◆ **EXERCISE REQUIREMENTS**: Among the entries below, find each line holding "reflexivity" and return it.

◆ **RECORDS FOR THE EXERCISE**:
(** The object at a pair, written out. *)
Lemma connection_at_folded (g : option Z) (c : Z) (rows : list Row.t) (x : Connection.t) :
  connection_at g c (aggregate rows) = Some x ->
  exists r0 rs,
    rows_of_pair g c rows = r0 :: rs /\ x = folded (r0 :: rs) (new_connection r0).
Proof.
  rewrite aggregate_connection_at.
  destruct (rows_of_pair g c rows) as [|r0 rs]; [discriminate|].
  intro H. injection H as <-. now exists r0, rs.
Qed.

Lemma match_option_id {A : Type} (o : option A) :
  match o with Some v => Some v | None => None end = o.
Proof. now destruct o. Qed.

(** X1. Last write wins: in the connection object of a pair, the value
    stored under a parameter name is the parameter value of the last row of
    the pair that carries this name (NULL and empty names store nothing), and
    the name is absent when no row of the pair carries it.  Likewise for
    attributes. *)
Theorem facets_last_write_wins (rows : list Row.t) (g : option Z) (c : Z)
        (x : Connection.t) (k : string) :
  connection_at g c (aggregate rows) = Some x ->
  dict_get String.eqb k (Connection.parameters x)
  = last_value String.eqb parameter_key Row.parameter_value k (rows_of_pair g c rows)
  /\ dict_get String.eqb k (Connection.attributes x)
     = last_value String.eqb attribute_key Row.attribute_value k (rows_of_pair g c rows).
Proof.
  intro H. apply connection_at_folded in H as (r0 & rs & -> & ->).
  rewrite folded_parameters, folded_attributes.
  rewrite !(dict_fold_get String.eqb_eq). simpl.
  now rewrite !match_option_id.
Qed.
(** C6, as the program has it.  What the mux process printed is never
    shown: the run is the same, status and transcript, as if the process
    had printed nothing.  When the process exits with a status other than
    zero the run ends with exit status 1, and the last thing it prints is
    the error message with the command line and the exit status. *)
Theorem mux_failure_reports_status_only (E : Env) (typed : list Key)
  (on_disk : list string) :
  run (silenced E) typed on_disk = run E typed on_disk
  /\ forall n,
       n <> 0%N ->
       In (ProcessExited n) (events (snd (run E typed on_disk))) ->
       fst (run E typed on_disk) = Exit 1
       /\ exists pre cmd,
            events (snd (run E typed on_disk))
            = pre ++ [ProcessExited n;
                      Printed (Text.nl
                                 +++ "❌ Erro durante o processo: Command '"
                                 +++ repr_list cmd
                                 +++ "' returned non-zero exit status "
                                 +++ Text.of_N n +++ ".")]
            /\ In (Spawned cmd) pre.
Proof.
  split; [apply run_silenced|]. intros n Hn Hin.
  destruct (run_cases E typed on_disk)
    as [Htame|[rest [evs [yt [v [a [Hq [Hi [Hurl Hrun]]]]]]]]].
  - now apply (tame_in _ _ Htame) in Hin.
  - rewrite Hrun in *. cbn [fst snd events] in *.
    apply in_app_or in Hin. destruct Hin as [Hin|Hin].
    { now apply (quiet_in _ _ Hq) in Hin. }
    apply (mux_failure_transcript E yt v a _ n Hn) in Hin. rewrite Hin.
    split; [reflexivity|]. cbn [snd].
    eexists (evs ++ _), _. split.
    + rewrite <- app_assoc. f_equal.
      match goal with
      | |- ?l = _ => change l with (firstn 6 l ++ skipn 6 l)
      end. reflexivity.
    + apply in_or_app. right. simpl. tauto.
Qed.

◆ **TASK SOLUTION**:
    split; [reflexivity|]. cbn [snd].
      end. reflexivity.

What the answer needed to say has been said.